The fourth pillar, the decarbonized Costa Rica, is not outlined in the pact but can be traced back in its foundations to the beginning of the 19th century when municipalities were entrusted with the duty to watch over "...the conservation and repopulation of the forests and plantations of the commons." Since then, Costa Rica has dedicated itself to building a true architecture and culture of environmental protection, which is an integral part of our development model. We have been far-sighted, innovative and visionary in taking measures that have contributed to reversing forest loss, mitigating climate change and preserving biodiversity.
The National Decarbonization Plan 2018-2050 reflects our commitment to the United Nations Framework Convention on Climate Change and is consistent with Article 4 of the Paris Agreement. We thus became one of the first developing countries to establish a long-term roadmap consistent with the goal of keeping the increase in global temperature below 1.5 degrees Celsius, leading us to meet the ultimate goal of being a carbon neutral country by 2050 and carbon negative by 2100. Our country's path towards a green economy is proof that our firm commitment to the environment has been innate to Costa Ricans since we took our first steps as a nation.

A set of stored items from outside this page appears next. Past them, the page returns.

Lemma fmonty_values pp ppq p pq qmqp x z x' z' u :
  length pp = 10%nat -> length ppq = 10%nat -> on_point (x, z) p -> on_point (x', z') pq ->
  fe RED u (slice qmqp 0 5) ->
  monty_post x z x' z' u (Hacl_EC_AddAndDouble_fmonty (T := T) pp ppq p pq qmqp).
Proof.
  intros Hpp Hppq (lx & lz & -> & Hx & Hz) (mx & mz & -> & Kx & Kz) Hq. cbn [fst snd] in *.
  pose proof (fe_length _ _ _ Hx) as Lx. pose proof (fe_length _ _ _ Hz) as Lz.
  pose proof (fe_length _ _ _ Kx) as Mx. pose proof (fe_length _ _ _ Kz) as Mz.
  cbv beta delta [Hacl_EC_AddAndDouble_fmonty].
  step_let (fe RED u); [done|].
  do 4 (step_let (fun l : list Z => length l = 5%nat); [apply length_slice; lia|]).
  step_let (fe RED x); [now rewrite (proj1 (slice_app_5 lx lz Lx Lz))|].
  step_let (fe RED z); [now rewrite (proj2 (slice_app_5 lx lz Lx Lz))|].
  step_let (fe RED x'); [now rewrite (proj1 (slice_app_5 mx mz Mx Mz))|].
  step_let (fe RED z'); [now rewrite (proj2 (slice_app_5 mx mz Mx Mz))|].
  subst_let.
  do 8 (step_let (fun l : list Z => length l = 5%nat); [done|]).
  step_let (fe RED x); [now apply blit_5|].
  step_sum (x + z). step_dif (x - z).
  step_let (fe RED x'); [now apply blit_5|].
  step_sum (x' + z'). step_dif (x' - z').
  step_mul ((x' + z') * (x - z)). step_mul ((x + z) * (x' - z')).
  step_let (fe RED ((x' + z') * (x - z))); [apply blit_5; fe_solve|].
  step_sum ((x' + z') * (x - z) + (x + z) * (x' - z')).
  step_dif ((x' + z') * (x - z) - (x + z) * (x' - z')).
  step_sqr ((x' + z') * (x - z) + (x + z) * (x' - z')).
  step_sqr ((x' + z') * (x - z) - (x + z) * (x' - z')).
  step_mul (((x' + z') * (x - z) - (x + z) * (x' - z')) ^ 2 * u).
  step_sqr (x + z). step_sqr (x - z). step_mul ((x + z) ^ 2 * (x - z) ^ 2).
  step_dif ((x + z) ^ 2 - (x - z) ^ 2). subst_let.
  step_let (fe (2 ^ 52) (((x + z) ^ 2 - (x - z) ^ 2) * 121665)); [apply fscalar_spec; (fe_solve || lia)|].
  step_let (fe DIF (((x + z) ^ 2 - (x - z) ^ 2) * 121665 + (x + z) ^ 2)).
  { eapply (fe_weaken (2 ^ 52 + RED)); [done|]. apply fsum_spec; [done|fe_solve..]. }
  step_mul ((((x + z) ^ 2 - (x - z) ^ 2) * 121665 + (x + z) ^ 2) * ((x + z) ^ 2 - (x - z) ^ 2)).
  cbv beta iota zeta delta [monty_post]. split_and!.
  1-2: eexists _, _; split_and!; [reflexivity|eassumption..].
  all: rewrite length_app; erewrite !fe_length by eassumption; done.
Qed.

Lemma on_point_eqp p q l : fst p ≡p fst q -> snd p ≡p snd q -> on_point p l -> on_point q l.
Proof.
  intros E1 E2 (lx & lz & -> & Hx & Hz). exists lx, lz. split; [done|]. now rewrite <- E1, <- E2.
Qed.
(** The body of both [update_last]s, for any way to compute the zeros. *)
Lemma last512_absorbed p st data pad0len : absorbed P p st -> (length data < 128)%nat ->
  Z.of_nat (length p) < 128 * 2 ^ 64 ->
  pad0len = Z.of_nat (SHA2_Spec.zeros P (length data)) ->
  let len := Z.of_nat (length data) in
  let final_blocks := if len <? 112 then drop 128 (replicate 256 0) else replicate 256 0 in
  let final_blocks := blit final_blocks 0 (take (Z.to_nat (wrap 32 len)) data) in
  let encodedlen : T := u128_shift_left (u128_add (u128_mul_wide st.[168] 128) (u128_of_u64 len)) 3 in
  let final_blocks := final_blocks.[Z.to_nat (wrap 32 len) <- 0x80] in
  let final_blocks := u128_store_be final_blocks (Z.to_nat (wadd 32 (wadd 32 (wrap 32 len) 1) pad0len)) encodedlen in
  absorbed P (p ++ data ++ SHA2_Spec.padding P (length (p ++ data)))
    (SHA2_512.Hacl_Impl_SHA2_512_update_multi st final_blocks (if len <? 112 then 1%nat else 2%nat)).
Proof.
  intros Hst Hd Hp -> len.
  destruct (counter_absorbed P eq_refl h0_length ok512_R ok512_wb ok512_w p st Hst) as (n & Hn & Hc).
  change (SHA2_Spec.block_size P) with 128%nat in Hn.
  change (SHA2_Spec.rounds P + SHA2_Spec.rounds P + 8)%nat with 168%nat in Hc.
  pose proof (last_absorbed P eq_refl h0_length ok512_R ok512_wb ok512_w p st data) as L.
  pose proof (zeros_Z P eq_refl h0_length ok512_R ok512_wb ok512_w (length data)) as Ez.
  change (SHA2_Spec.lbytes P) with 16%nat in L. change (SHA2_Spec.block_size P) with 128%nat in L.
  change (Z.of_nat (SHA2_Spec.block_size P)) with 128 in Ez. change (Z.of_nat (SHA2_Spec.lbytes P)) with 16 in Ez.
  set (zs := SHA2_Spec.zeros P (length data)) in *.
  change (SHA2_Spec.width P) with 64 in Hc. rewrite (wrap_small 64) in Hc by (unfold word; lia).
  assert (Ht : (length data + 1 + zs + 16 = if (len <? 112)%Z then 128 else 256)%nat)
    by (destruct (Z.ltb_spec len 112); Z.div_mod_to_equations; lia).
  assert (El : Z.to_nat len = length data) by lia.
  cbv zeta. rewrite Hc, (wrap_small 32 len), El, take_ge by (unfold word; lia).
  pose proof (encodedlen_rep (Z.of_nat n) len ltac:(lia) ltac:(lia)) as R.
  replace (8 * (128 * Z.of_nat n + len)) with (8 * Z.of_nat (length p + length data)) in R by lia.
  assert (Hzs : Z.of_nat zs < 128) by (rewrite Ez; apply Z.mod_pos_bound; lia).
  rewrite (wadd_small 32 len 1), (wadd_small 32) by lia.
  replace (Z.to_nat (len + 1 + Z.of_nat zs)) with (length data + 1 + zs)%nat by lia.
  rewrite update_multi512_code.
  change (drop 128 (replicate 256 0)) with (replicate 128 0).
  revert Ht. destruct (len <? 112); intros Ht; rewrite (rep_store_be _ _ _ _ R)
    by (rewrite length_insert, length_blit; rewrite ?length_replicate; lia).
  - apply (L 1%nat 128%nat); done.
  - apply (L 2%nat 256%nat); done.
Qed.

(** The digest is a prefix of the chaining value. *)
Lemma finish512_loop p st out : absorbed P p st -> (8 * nwords <= length out)%nat ->
  for_ 0 nwords (fun i output => blit output (8 * i) (be_split 8 (drop 160 st).[i])) out =
  blit out 0 (concat (be_split 8 <$> take nwords (SHA2_Spec.absorb P (SHA2_Spec.H0 P) p))).
Proof.
  intros Hst Ho. assert (E := finish_absorbed P eq_refl h0_length ok512_R ok512_wb ok512_w p st Hst).
  assert (La := length_absorb P eq_refl h0_length ok512_R ok512_wb ok512_w (SHA2_Spec.H0 P) p h0_length).
  rewrite <- E in La |- *.
  change (slice st (SHA2_Spec.rounds P + SHA2_Spec.rounds P) 8) with (take 8 (drop 160 st)) in *.
  rewrite length_take in La. rewrite take_take, Nat.min_l by lia. apply be_store_loop; lia.
Qed.

End SHA512Like.

Section SHA512.
Context {T : Type} {U128Ops : UInt128Ops T} {U128 : UInt128 T}.
Import SHA2_512.
Local Notation P := SHA2_Spec.sha512.

Definition absorbed512 : list Z -> list Z -> Prop := absorbed P.

Lemma init512_absorbed st : length st = 169%nat -> absorbed512 [] (Hacl_Impl_SHA2_512_init st).
Proof. intros. apply (init_absorbed P); (done || cbn; lia). Qed.

Lemma update512_absorbed p st data : absorbed512 p st -> (128 <= length data)%nat ->
  absorbed512 (p ++ take 128 data) (Hacl_Impl_SHA2_512_update st data).
Proof.
  intros. change (Hacl_Impl_SHA2_512_update st data) with (SHA2_512.Hacl_Impl_SHA2_512_update st data).
  rewrite (update512_code sha512_h 8). apply (update_absorbed P); (done || cbn; lia).
Qed.

Lemma update_multi512_absorbed p st data n : absorbed512 p st -> (128 * n <= length data)%nat ->
  absorbed512 (p ++ take (128 * n) data) (Hacl_Impl_SHA2_512_update_multi st data n).
Proof.
  intros. change (Hacl_Impl_SHA2_512_update_multi st data n) with (SHA2_512.Hacl_Impl_SHA2_512_update_multi st data n).
  rewrite (update_multi512_code sha512_h 8). apply (update_multi_absorbed P); (done || cbn; lia).
Qed.

Lemma update_last512_absorbed p st data : absorbed512 p st -> (length data < 128)%nat ->
  Z.of_nat (length p) < 128 * 2 ^ 64 ->
  absorbed512 (p ++ data ++ SHA2_Spec.padding P (length (p ++ data)))
    (Hacl_Impl_SHA2_512_update_last (T := T) st data (Z.of_nat (length data))).
Proof.
  intros Hst Hd Hp. refine (last512_absorbed sha512_h 8 eq_refl _ p st data _ Hst Hd Hp _); [lia|].
  rewrite (zeros_Z P eq_refl eq_refl (ok512_R _ _) (ok512_wb _ _) (ok512_w _ _)).
  change (Z.of_nat (SHA2_Spec.block_size P)) with 128. change (Z.of_nat (SHA2_Spec.lbytes P)) with 16.
  rewrite wrap_small, !(wadd_small 32 _ 16), !(wadd_small 32 _ 1), wsub_small
    by (unfold word; Z.div_mod_to_equations; lia).
  Z.div_mod_to_equations. lia.
Qed.

Lemma digest512_spec p st data out : absorbed512 p st -> (length data < 128)%nat ->
  Z.of_nat (length p) < 128 * 2 ^ 64 -> (8 * 8 <= length out)%nat ->
  Hacl_Impl_SHA2_512_finish (Hacl_Impl_SHA2_512_update_last (T := T) st data (Z.of_nat (length data))) out =
  blit out 0 (SHA2_Spec.hash P (p ++ data)).
Proof.
  intros Hst Hd Hp Ho. unfold SHA2_Spec.hash. rewrite <- app_assoc.
  exact (finish512_loop sha512_h 8 eq_refl ltac:(lia) _ _ out (update_last512_absorbed p st data Hst Hd Hp) Ho).
Qed.

Lemma hash512_spec input out : Z.of_nat (length input) < 2 ^ 32 -> (8 * 8 <= length out)%nat ->
  Hacl_Impl_SHA2_512_hash (T := T) out input (Z.of_nat (length input)) = blit out 0 (SHA2_Spec.hash P input).
Proof.
  intros Hl Ho. unfold Hacl_Impl_SHA2_512_hash. cbv zeta.
  destruct (split_length 128 128 input eq_refl ltac:(lia)) as (n & r & -> & -> & Hnr & Hr).
  rewrite Nat2Z.id, wmul_small by lia.
  replace (Z.to_nat (Z.of_nat n * 128)) with (128 * n)%nat by lia.
  pose proof (update_multi512_absorbed [] _ input n (init512_absorbed (replicate 169 0) eq_refl)) as Hst.
  replace r with (length (drop (128 * n) input)) by (rewrite length_drop; lia).
  cbn [app] in Hst. rewrite (digest512_spec _ _ _ _ (Hst ltac:(lia))); [|rewrite ?length_drop, ?length_take; lia..].
  now rewrite take_drop.
Qed.
End SHA512.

On that same path, on December 1, 1948, Costa Rica announced to the world its unilateral decision to abolish the army and to never resort to aggression, a proscription that was enshrined in our Constitution in 1949. Since then, the civilian, democratic and institutional vocation has been definitively and irreversibly confirmed and is outlined in the Pact of Concor, signed on December 1, 1821, to whose evolved and enriched spirit we remain unwaveringly faithful.